> **YOUR INSTRUCTIONS**: The records sit below. Return every line in them that holds the word "UnmarshalApplication".

Stored items:

(* ===== verification/Armadillo.v ===== *)
(** * armadillomessage.go: messages of Messenger and Instagram

    The layers an armadillo message is wrapped in (proto/waMsgTransport,
    proto/waMsgApplication and their extra.go), their decoding, and what a
    decrypted one makes the client do. *)

From S2P Require Import Prelude GoStrings StateErr Jid Node Receive.

#[local] Open Scope string_scope.
#[local] Open Scope list_scope.
#[local] Open Scope Z_scope.

Module armadillo.

Import jid source.

(** ** The generated types, with the fields that the code reads or sets *)

(** waCommon.SubProtocol: an encoded message and the version of its type. *)
Record SubProtocol := mkSub { Payload : bytes; Version : Z }.

Definition GetVersion (s : option SubProtocol) : Z := match s with Some s => Version s | None => 0 end.
Definition GetPayload (s : option SubProtocol) : bytes := match s with Some s => Payload s | None => [] end.

Inductive FutureProofBehavior := PLACEHOLDER | NO_PLACEHOLDER | IGNORE.

Record DeviceSentMessage := mkDSM { DestinationJID : string; Phash : string }.
Record SenderKeyDistributionMessage := mkSkdm { GroupID : string; AxolotlSenderKeyDistributionMessage : bytes }.
Record Integral := mkIntegral { Padding : bytes; DSM : option DeviceSentMessage }.
(** The directive to back up, by the message's id, is only ever an upsert. *)
Record Ancillary := mkAncillary { Skdm : option SenderKeyDistributionMessage; BackupDirective : option string }.
Record Protocol := mkProtocol { integral : option Integral; ancillary : option Ancillary }.
Record TransportPayload := mkTransportPayload { ApplicationPayload : option SubProtocol; t_FutureProof : option FutureProofBehavior }.
Record MessageTransport := mkTransport { t_Payload : option TransportPayload; t_Protocol : option Protocol }.

(** [GetProtocol().GetAncillary().GetSkdm()]. *)
Definition GetSkdm (t : option MessageTransport) : option SenderKeyDistributionMessage :=
  t ← t; p ← t_Protocol t; a ← ancillary p; Skdm a.

Inductive SubProtocolKind :=
  | ConsumerMessage (s : option SubProtocol) | BusinessMessage (s : option SubProtocol) | PaymentMessage (s : option SubProtocol)
  | MultiDevice (s : option SubProtocol) | Voip (s : option SubProtocol) | Armadillo (s : option SubProtocol).
Record SubProtocolPayload := mkSubPayload { s_FutureProof : option FutureProofBehavior; SubProtocol_ : option SubProtocolKind }.
Inductive Content :=
  | CoreContent | Signal | ApplicationData | SubProtocolContent (p : option SubProtocolPayload).

Section armadillo.
(** The rest of a message's metadata, and the messages inside: consumer, armadillo,
    multi-device and Instagram's. *)
Context {X Consumer Arma Multi IGAdd IGSupplement IGDelete : Type}.

Record Metadata := mkMetadata { FrankingVersion : option Z; FrankingKey : option bytes; meta_rest : X }.
Record MessageApplication := mkApplication { a_Payload : option (option Content); a_Metadata : option Metadata }.
Inductive TransportPayloadIG := IG_Add (m : IGAdd) | IG_Supplement (m : IGSupplement) | IG_Delete (m : IGDelete) | IG_None.

(** The implementations of MessageApplicationSub. *)
Inductive MessageApplicationSub :=
  | ConsumerApplication (m : Consumer) | ArmadilloApplication (m : Arma) | MultiDeviceApplication (m : Multi)
  | Unsupported_BusinessApplication (s : option SubProtocol) | Unsupported_PaymentApplication (s : option SubProtocol)
  | Unsupported_Voip (s : option SubProtocol)
  | AddMessagePayload (m : IGAdd) | SupplementMessagePayload (m : IGSupplement) | DeleteMessagePayload (m : IGDelete).

(** [proto.Marshal] and [proto.Unmarshal] of each type. *)
Record codec := mkCodec {
  MarshalTransport : MessageTransport -> option bytes; UnmarshalTransport : bytes -> option MessageTransport;
  MarshalApplication : MessageApplication -> option bytes; UnmarshalApplication : bytes -> option MessageApplication;
  MarshalConsumer : Consumer -> option bytes; UnmarshalConsumer : bytes -> option Consumer;
  MarshalArmadillo : Arma -> option bytes; UnmarshalArmadillo : bytes -> option Arma;
  UnmarshalMultiDevice : bytes -> option Multi;
  UnmarshalIG : bytes -> option TransportPayloadIG
}.

Context (K : codec).

(** What is encoded decodes to itself. *)
Record codec_laws : Prop := mkLaws {
  transport_roundtrip t b : MarshalTransport K t = Some b -> UnmarshalTransport K b = Some t;
  application_roundtrip a b : MarshalApplication K a = Some b -> UnmarshalApplication K b = Some a;
  consumer_roundtrip m b : MarshalConsumer K m = Some b -> UnmarshalConsumer K b = Some m;
  armadillo_roundtrip m b : MarshalArmadillo K m = Some b -> UnmarshalArmadillo K b = Some m
}.

Inductive decode_error :=
  | BadTransport | ErrUnsupportedVersion (v : Z) | BadPayload | UnsupportedPayload | UnsupportedSubProtocol.

Abbreviation result A := (outcome decode_error A).

(** proto/armadilloutil: Unmarshal. *)
Definition Unmarshal {A} (unmarshal : bytes -> option A) (msg : option SubProtocol) (expectedVersion : Z) : result A :=
  if negb (GetVersion msg =? expectedVersion) then Err (ErrUnsupportedVersion (GetVersion msg))
  else match unmarshal (GetPayload msg) with Some a => Ok a | None => Err BadPayload end.

Definition FBMessageApplicationVersion : Z := 2.
Definition IGMessageApplicationVersion : Z := 3.
Definition ConsumerApplicationVersion : Z := 1.
Definition ArmadilloApplicationVersion : Z := 1.
Definition MultiDeviceApplicationVersion : Z := 1.

Definition DecodeFB (p : TransportPayload) : result MessageApplication :=
  Unmarshal (UnmarshalApplication K) (ApplicationPayload p) FBMessageApplicationVersion.
Definition DecodeIG (p : TransportPayload) : result TransportPayloadIG :=
  Unmarshal (UnmarshalIG K) (ApplicationPayload p) IGMessageApplicationVersion.

(** events.FBMessage, without the info and the retry count that the handler adds. *)
Record FBMessage := mkFB {
  Message : option MessageApplicationSub;
  Transport : option MessageTransport;
  FBApplication : option MessageApplication;
  IGTransport : option TransportPayloadIG
}.

Definition decode_subprotocol (s : SubProtocolKind) : result MessageApplicationSub :=
  match s with
  | ConsumerMessage s => ConsumerApplication <$> Unmarshal (UnmarshalConsumer K) s ConsumerApplicationVersion
  | BusinessMessage s => Ok (Unsupported_BusinessApplication s)
  | PaymentMessage s => Ok (Unsupported_PaymentApplication s)
  | MultiDevice s => MultiDeviceApplication <$> Unmarshal (UnmarshalMultiDevice K) s MultiDeviceApplicationVersion
  | Voip s => Ok (Unsupported_Voip s)
  | Armadillo s => ArmadilloApplication <$> Unmarshal (UnmarshalArmadillo K) s ArmadilloApplicationVersion
  end.

(** The event is a new one: it has no transport. *)
Definition decodeFBArmadillo (p : TransportPayload) : result FBMessage :=
  application ← DecodeFB p;
  match a_Payload application with
  | None => Ok (mkFB None None (Some application) None)
  | Some (Some (SubProtocolContent sub)) =>
      match p ← sub; SubProtocol_ p with
      | Some s => m ← decode_subprotocol s; Ok (mkFB (Some m) None (Some application) None)
      | None => Err UnsupportedSubProtocol
      end
  | Some _ => Err UnsupportedPayload
  end.

Definition decodeIGArmadillo (p : TransportPayload) : result FBMessage :=
  inner ← DecodeIG p;
  let m := match inner with
           | IG_Add m => Some (AddMessagePayload m)
           | IG_Supplement m => Some (SupplementMessagePayload m)
           | IG_Delete m => Some (DeleteMessagePayload m)
           | IG_None => None
           end in
  Ok (mkFB m None None (Some inner)).

Definition decodeArmadillo (data : bytes) : result FBMessage :=
  match UnmarshalTransport K data with
  | None => Err BadTransport
  | Some transport =>
      match t_Payload transport with
      | None => Ok (mkFB None (Some transport) None None)
      | Some p =>
          let v := GetVersion (ApplicationPayload p) in
          if v =? FBMessageApplicationVersion then decodeFBArmadillo p
          else if v =? IGMessageApplicationVersion then decodeIGArmadillo p
          else Err (ErrUnsupportedVersion v)
      end
  end.

Inductive effect :=
  | ProcessSenderKey (chat from : JID) (skdm : bytes)
  | DispatchFB (dec : FBMessage) (retryCount : Z).

(** [fails]: whether an event handler fails on the event. The results: whether one
    did, and whether decoding failed. *)
Definition handleDecryptedArmadillo (fails : FBMessage -> bool) (src : MessageSource) (decrypted : bytes) (retryCount : Z) :
    list effect * (bool * bool) :=
  match decodeArmadillo decrypted with
  | Ok dec =>
      let keys :=
        match GetSkdm (Transport dec) with
        | Some skdm => if IsGroup src then [ProcessSenderKey (Chat src) (Sender src) (AxolotlSenderKeyDistributionMessage skdm)] else []
        | None => []
        end in
      if bool_decide (is_Some (Message dec)) || bool_decide (is_Some (FBApplication dec))
      then (keys ++ [DispatchFB dec retryCount], (fails dec, false)) else (keys, (false, false))
  | _ => ([], (false, true))
  end.

(** ** What the handlers see *)

(** A decoded event that has a message, an application or Instagram's transport in
    it comes from a transport with a payload, and does not hold that transport. *)
Lemma decoded_payload data dec : decodeArmadillo data = Ok dec ->
  exists t, UnmarshalTransport K data = Some t /\
    match t_Payload t with
    | None => dec = mkFB None (Some t) None None
    | Some _ => Transport dec = None /\ (is_Some (FBApplication dec) \/ is_Some (IGTransport dec))
    end.
Proof.
  unfold decodeArmadillo. destruct (UnmarshalTransport K data) as [t|]; [|done]. intros H. exists t. split; [done|].
  destruct (t_Payload t) as [p|]; [|by injection H as <-]. destruct (_ =? _).
  - unfold decodeFBArmadillo in H. apply bind_inv in H as (app & _ & H). destruct (a_Payload app) as [[[| | |sub]|]|]; try done.
    + destruct (sub ≫= SubProtocol_) as [s|]; [|done]. apply bind_inv in H as (m & _ & H). injection H as <-. split; [done|left; by eexists].
    + injection H as <-. split; [done|left; by eexists].
  - destruct (_ =? _); [|done]. unfold decodeIGArmadillo in H. apply bind_inv in H as (inner & _ & H). injection H as <-.
    split; [done|right; by eexists].
Qed.

(** The event of an armadillo message never holds the transport that the
    message came in: whatever is dispatched has none. The sender key of a message
    in a group is processed exactly when its transport has no payload, so that one
    sent along with a message is dropped; with no payload nothing is dispatched. *)
Theorem transport_not_kept fails src data n l r : handleDecryptedArmadillo fails src data n = (l, r) ->
  (forall dec n', DispatchFB dec n' ∈ l -> Transport dec = None /\ n' = n /\ decodeArmadillo data = Ok dec) /\
  (forall chat from k, ProcessSenderKey chat from k ∈ l <->
     chat = Chat src /\ from = Sender src /\ IsGroup src = true /\
     exists t skdm, UnmarshalTransport K data = Some t /\ t_Payload t = None /\ GetSkdm (Some t) = Some skdm /\
       k = AxolotlSenderKeyDistributionMessage skdm).
Proof.
  unfold handleDecryptedArmadillo. intros H. destruct (decodeArmadillo data) as [dec|e| |] eqn:E.
  2-4: injection H as <- _; split; [by intros ? ? ?%elem_of_nil|]; intros chat from k; split; [by intros ?%elem_of_nil|]; intros (_ & _ & _ & t & skdm & Et & Ep & _);
    unfold decodeArmadillo in E; by rewrite Et, Ep in E.
  pose proof (decoded_payload data dec E) as (t & Et & Hp). destruct (t_Payload t) as [p|] eqn:Ep.
  - destruct Hp as [Hn _]. rewrite Hn in H. change (GetSkdm None) with (@None SenderKeyDistributionMessage) in H. cbn [app] in H.
    split.
    + intros dec' n' Hin. destruct (_ || _); injection H as <- _; [|by apply elem_of_nil in Hin]. apply list_elem_of_singleton in Hin. by injection Hin as -> ->.
    + intros chat from k. split; [destruct (_ || _); injection H as <- _; [by intros ?%list_elem_of_singleton|by intros ?%elem_of_nil]|]. intros (_ & _ & _ & t' & skdm & Et' & Ep' & _). congruence.
  - subst dec. cbn [Transport Message FBApplication] in H.
    rewrite !bool_decide_eq_false_2 in H by (by intros []). cbn [orb] in H. injection H as <- _. split.
    + intros dec' n' Hin. change (DispatchFB dec' n' ∈ match GetSkdm (Some t) with Some skdm => if IsGroup src then [ProcessSenderKey (Chat src) (Sender src) (AxolotlSenderKeyDistributionMessage skdm)] else [] | None => [] end) in Hin.
      destruct (GetSkdm (Some t)); [destruct (IsGroup src)|]; [by apply list_elem_of_singleton in Hin|by apply elem_of_nil in Hin..].
    + intros chat from k. change (t_Protocol t ≫= _) with (GetSkdm (Some t)). split.
      * destruct (GetSkdm (Some t)) as [skdm|] eqn:Es; [|by intros ?%elem_of_nil]. destruct (IsGroup src) eqn:Eg; [|by intros ?%elem_of_nil].
        intros Hin%list_elem_of_singleton. injection Hin as -> -> ->. repeat (split; [done|]). by exists t, skdm.
      * intros (-> & -> & Hg & t' & skdm & Et' & _ & Es & ->). rewrite Et in Et'. injection Et' as <-. rewrite Es, Hg. by apply list_elem_of_singleton.
Qed.

End armadillo.

Arguments MessageApplication : clear implicits.
Arguments codec : clear implicits.

End armadillo.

> **REPLY**:
  MarshalApplication : MessageApplication -> option bytes; UnmarshalApplication : bytes -> option MessageApplication;
  application_roundtrip a b : MarshalApplication K a = Some b -> UnmarshalApplication K b = Some a;
  Unmarshal (UnmarshalApplication K) (ApplicationPayload p) FBMessageApplicationVersion.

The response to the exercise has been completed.